The UAE took a significant step forwards in 2006 when it acceded to the New York Convention on the Recognition and Enforcement of Foreign Arbitral Awards. An updated domestic framework was expected to follow shortly thereafter to complement and continue this process of modernising arbitral practice in the region. It may have taken slightly longer than anticipated, but approximately 12 years later, the President of the UAE has signed Federal Law No. 6 of 2018 (the “Law”). The Law will come into force 30 days after it is published in the Official Gazette and is largely based on the UNCITRAL Model Law. It demonstrates the UAE’s continued efforts to open its doors to modern-day international arbitration and welcome new businesses and users to the region. For this, the new Law should be applauded and is most certainly worth the wait.

The previous framework in the UAE

Prior to the introduction of the new domestic framework, there was no federal law dedicated to governing arbitration in the UAE. Instead, the procedure for arbitration was amalgamated into the UAE Civil Procedure Code, specifically Articles 203 – 218 of Federal Law No. 11 of 1992 (as amended). The principal focus of these rules is court litigation and so a small chapter on arbitration, consisting of 15 articles, illustrates the previously underdeveloped nature of this area in the UAE. This statutory underdevelopment was mitigated as far as reasonably practicable by the courts, but the codification of these decisions in the new Law will only aid certainty for international users. 

The new Law

The Law governs all aspects of arbitration in the UAE at both local and federal level. It is largely based on the UNCITRAL Model Law and consists of a number of important improvements. Key aspects of the Law are set out below.


Article 2 deals with the scope of the Law and states that it applies to every arbitration in the UAE unless both parties agree that they want to apply another arbitration law. This is naturally subject to the condition that the alternate law does not contradict public policy.

Article 61 states that the Law applies with immediate effect from 4 June 2018. However, what is perhaps more interesting is that Article 59 notes that the Law applies to ongoing proceedings even if the arbitration agreement was concluded before the Law came into effect.


Article 5 confirms the validity of an arbitration agreement incorporated by reference in different circumstances, including to another agreement and where there has been a claim made in any court.

Article 6 acknowledges the separability of the arbitration agreement by stating that if the main contract was void, breached or ended between the parties then the arbitration agreement would survive.

Importantly, Article 7 requires an arbitration agreement to be in writing, but recognises that this may be achieved by an exchange of communications and/or by modern methods such as email correspondence.


Article 10 notes that the parties are free to choose their own arbitrators and that there is no particular requirement of gender, nationality or religion. The important consideration is the arbitrators impartiality and independence.
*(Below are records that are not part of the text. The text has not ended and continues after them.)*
Lemma timers_once_setExpirer (e : ptr) (d : Duration) (w : world) :
  allocated w e ->
  (is_timer w e = true -> 0 < d -> occurrences e w = 0%nat) ->
  timers_once w -> timers_once (setExpirer e d w).
Proof.
  intros Ha Hzero [Hall Honce].
  pose proof (setExpirer_same_kinds e d w Ha) as Hk.
  split.
  - apply List.Forall_forall. intros q Hq.
    apply (same_kinds_allocated w); [done|].
    destruct (Z_le_gt_dec d 0) as [Hle|Hgt].
    + rewrite setExpirer_nonpos, expire_inner in Hq by done.
      by apply (proj1 (List.Forall_forall _ _) Hall).
    + destruct (setExpirer_pos_waiters e d w) as (idx & _ & Hw); [lia|].
      rewrite Hw in Hq. apply in_slices_Insert in Hq as [->|Hq]; [done|].
      by apply (proj1 (List.Forall_forall _ _) Hall).
  - intros q Hq. destruct (Hk q) as [Hkq _]. rewrite Hkq in Hq.
    rewrite setExpirer_occurrences. specialize (Honce q Hq).
    destruct (decide (0 < d /\ e = q)) as [[Hd ->]|_]; [|lia].
    rewrite Hzero; done.
Qed.

Lemma timers_once_stopExpirer (e : ptr) (w : world) :
  timers_once w ->
  timers_once (snd (stopExpirer e w)) /\
  same_kinds w (snd (stopExpirer e w)) /\
  (is_timer w e = true -> occurrences e (snd (stopExpirer e w)) = 0%nat).
Proof.
  intros [Hall Honce].
  assert (Hk : same_kinds w (snd (stopExpirer e w))).
  { unfold stopExpirer. destruct (slices_Index _ e); by intros q. }
  split; [split|split; [done|]].
  - destruct (stopExpirer_spec e w) as [[_ ->]|(l1 & l2 & Hq & _ & ->)]; [done|].
    simpl. rewrite Hq in Hall. apply Forall_app in Hall as [H1 H2].
    apply Forall_cons in H2 as [_ H2]. apply Forall_app. by split.
  - intros q Hq. destruct (Hk q) as [Hkq _]. rewrite Hkq in Hq.
    specialize (Honce q Hq).
    pose proof (proj1 (stopExpirer_occurrences e w q)). lia.
  - intros He. apply (proj2 (stopExpirer_occurrences e w e)). by apply Honce.
Qed.

Lemma timers_once_alloc (w : world) (x : expirer) :
  timers_once w ->
  let p := fresh (dom (heap w)) in
  let w1 := with_heap (<[p := x]> (heap w)) w in
  timers_once w1 /\ allocated w1 p /\ occurrences p w1 = 0%nat.
Proof.
  intros [Hall Honce] p w1.
  assert (Hnin : ~ In p (waiters (inner w))).
  { intros Hin. apply (proj1 (List.Forall_forall _ _) Hall) in Hin as [y Hy].
    pose proof (fresh_unallocated w) as Hf. fold p in Hf. congruence. }
  assert (Hzero : occurrences p w1 = 0%nat) by (by apply count_occ_not_In).
  split; [split|split; [|done]].
  - eapply Forall_impl; [exact Hall|]. intros q Hq.
    by apply allocated_insert.
  - intros q Hq. destruct (decide (p = q)) as [<-|Hne]; [lia|].
    apply Honce. unfold is_timer in *. simpl in Hq.
    by rewrite lookup_insert_ne in Hq.
  - unfold allocated, w1. simpl. rewrite lookup_insert_eq. by eexists.
Qed.

Lemma timers_once_frame (w w' : world) :
  waiters (inner w') = waiters (inner w) ->
  same_kinds w w' ->
  timers_once w -> timers_once w'.
Proof.
  intros Hw Hk [Hall Honce]. unfold timers_once, occurrences. rewrite Hw. split.
  - eapply Forall_impl; [exact Hall|]. intros q. by apply same_kinds_allocated.
  - intros q Hq. destruct (Hk q) as [Hkq _]. rewrite Hkq in Hq. by apply Honce.
Qed.

Lemma ticker_not_timer (w : world) (e : ptr) :
  is_ticker w e = true -> is_timer w e = false.
Proof. unfold is_ticker, is_timer. by destruct (heap w !! e) as [[o|o]|]. Qed.
(** * Lottery: a shallow embedding of contracts/Lottery.sol

    The contract state is a record; every public or callback entry point is
    a computation in a small state/revert monad that also collects the
    observable actions of the call (events, the VRF request, the Ether
    transfer).  A transaction runs a computation on the pre-state: if the
    computation reverts, the pre-state is kept and the actions are dropped,
    exactly as the EVM rolls back a reverting call.

    Modelling choices:
    - addresses, amounts, timestamps and random words are [Z]; amounts are
      never near 2^256, so only the checked subtraction of [checkUpkeep] is
      written out with its underflow panic;
    - [address(this).balance] is the field [balance]; a payable call first
      credits [msg.value] to it;
    - the outcome of the external calls (the low-level [call] that pays the
      winner, the VRF coordinator's [requestRandomWords]) is given by the
      environment [Env] of the transaction. *)

From Stdlib Require Import ZArith List Lia Bool.
Import ListNotations.
Open Scope Z_scope.

Definition address := Z.

Inductive LotteryState := OPEN | CALCULATING.

Definition LotteryState_eqb (a b : LotteryState) : bool :=
  match a, b with
  | OPEN, OPEN | CALCULATING, CALCULATING => true
  | _, _ => false
  end.

(** [uint256(s_lotteryState)] *)
Definition LotteryState_to_uint (st : LotteryState) : Z :=
  match st with OPEN => 0 | CALCULATING => 1 end.

Record Lottery := mkLottery {
  i_entranceFee : Z;
  s_players : list address;
  i_gasLane : Z;
  i_subscriptionId : Z;
  i_callbackGasLimit : Z;
  s_recentWinner : address;
  s_lotteryState : LotteryState;
  s_lastTimestamp : Z;
  i_interval : Z;
  balance : Z  (* address(this).balance *)
}.

Definition REQUEST_CONFIRMATIONS : Z := 3.
Definition NUM_WORDS : Z := 1.

(** Revert reasons: the contract's custom errors and Solidity's panics. *)
Inductive LotteryError :=
| Lottery__NotEnoughETHEntered
| Lottery__TransferFailed
| Lottery__NotOpen
| Lottery__UpkeepNotNeeded (currentBalance numPlayers lotteryState : Z)
| Panic (code : Z).

Definition PANIC_ARITHMETIC : Z := 17.     (* 0x11: checked over/underflow *)
Definition PANIC_DIVISION_BY_ZERO : Z := 18. (* 0x12: division or modulo by 0 *)
Definition PANIC_ARRAY_INDEX : Z := 50.    (* 0x32: index out of bounds *)

(** Observable effects of a call. *)
Inductive Action :=
| LotteryEnter (player : address)
| RequestLotteryWinner (requestId : Z)
| WinnerPicked (winner : address)
| RequestRandomWords (keyHash subId minimumRequestConfirmations callbackGasLimit numWords : Z)
| Transfer (recipient : address) (amount : Z).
Significantly, Article 19 recognises the kompetenzkompetenz principle, affording the tribunal the power to rule on its own jurisdiction. This provision also allows a party to challenge before the Court (defined as the Federal Courts of Appeal or the local courts as agreed by the parties) the tribunal’s decision on its jurisdiction. In such a situation, the tribunal is barred from proceeding with the arbitration until a judgment is rendered by the Court, unless a party requests that the tribunal proceeds in any event.


The new Law explicitly provides for interim relief. Article 21 states that the tribunal is able to issue interim measures upon request by a party or on their own initiative whenever they deem it necessary.

Similarly, the court is able to provide interim relief, by way of Article 18, which provides the court with powers to order measures (both temporary and discretionary) based on what is deemed necessary for the arbitral process. In further support of arbitration, Article 36 provides the court with the power to order a party to provide evidence to support the arbitral process.


As is common practice within the arbitral community, Article 48 states that the arbitral award will remain confidential unless both parties agree otherwise in a written agreement. 


The new Law overrides previous costly and unnecessary formal requirements and contributes to increased efficiency. Article 28 provides that the tribunal may convene meetings and hearings anywhere it considers suitable, including a venue outside of the seat. Further and most importantly, awards can now be signed outside the seat, including by electronic means, meaning that it is now unnecessary for arbitrators to travel to the UAE exclusively for the purpose of signing the award.


Article 52 states that an arbitral award has the same effect as a court judgment and both parties should abide by it. For these conditions to apply the award must be confirmed by the Court. This is similar to the concept of res judicata, although the Courts in the UAE are given the final say as to whether the arbitral award has this res judicata effect.

The grounds for challenging an award are contained in Article 53 and are not dissimilar to those found in the UNCITRAL Model Law. Notably, as detailed in Article 56, challenging an award does not prevent the enforcement of that award in the interim.


The Law is expected to bolster confidence in the arbitration regime of the UAE and its modernisation will be welcomed by business parties, both local and foreign, that wish to arbitrate their disputes within the jurisdiction. This is a positive development and will undoubtedly assist with attracting foreign direct investment to the UAE. It is fair to say that the Law took some time to come to fruition, but now that it has, it will play an important role in further establishing the UAE as a hub for both local and international arbitration.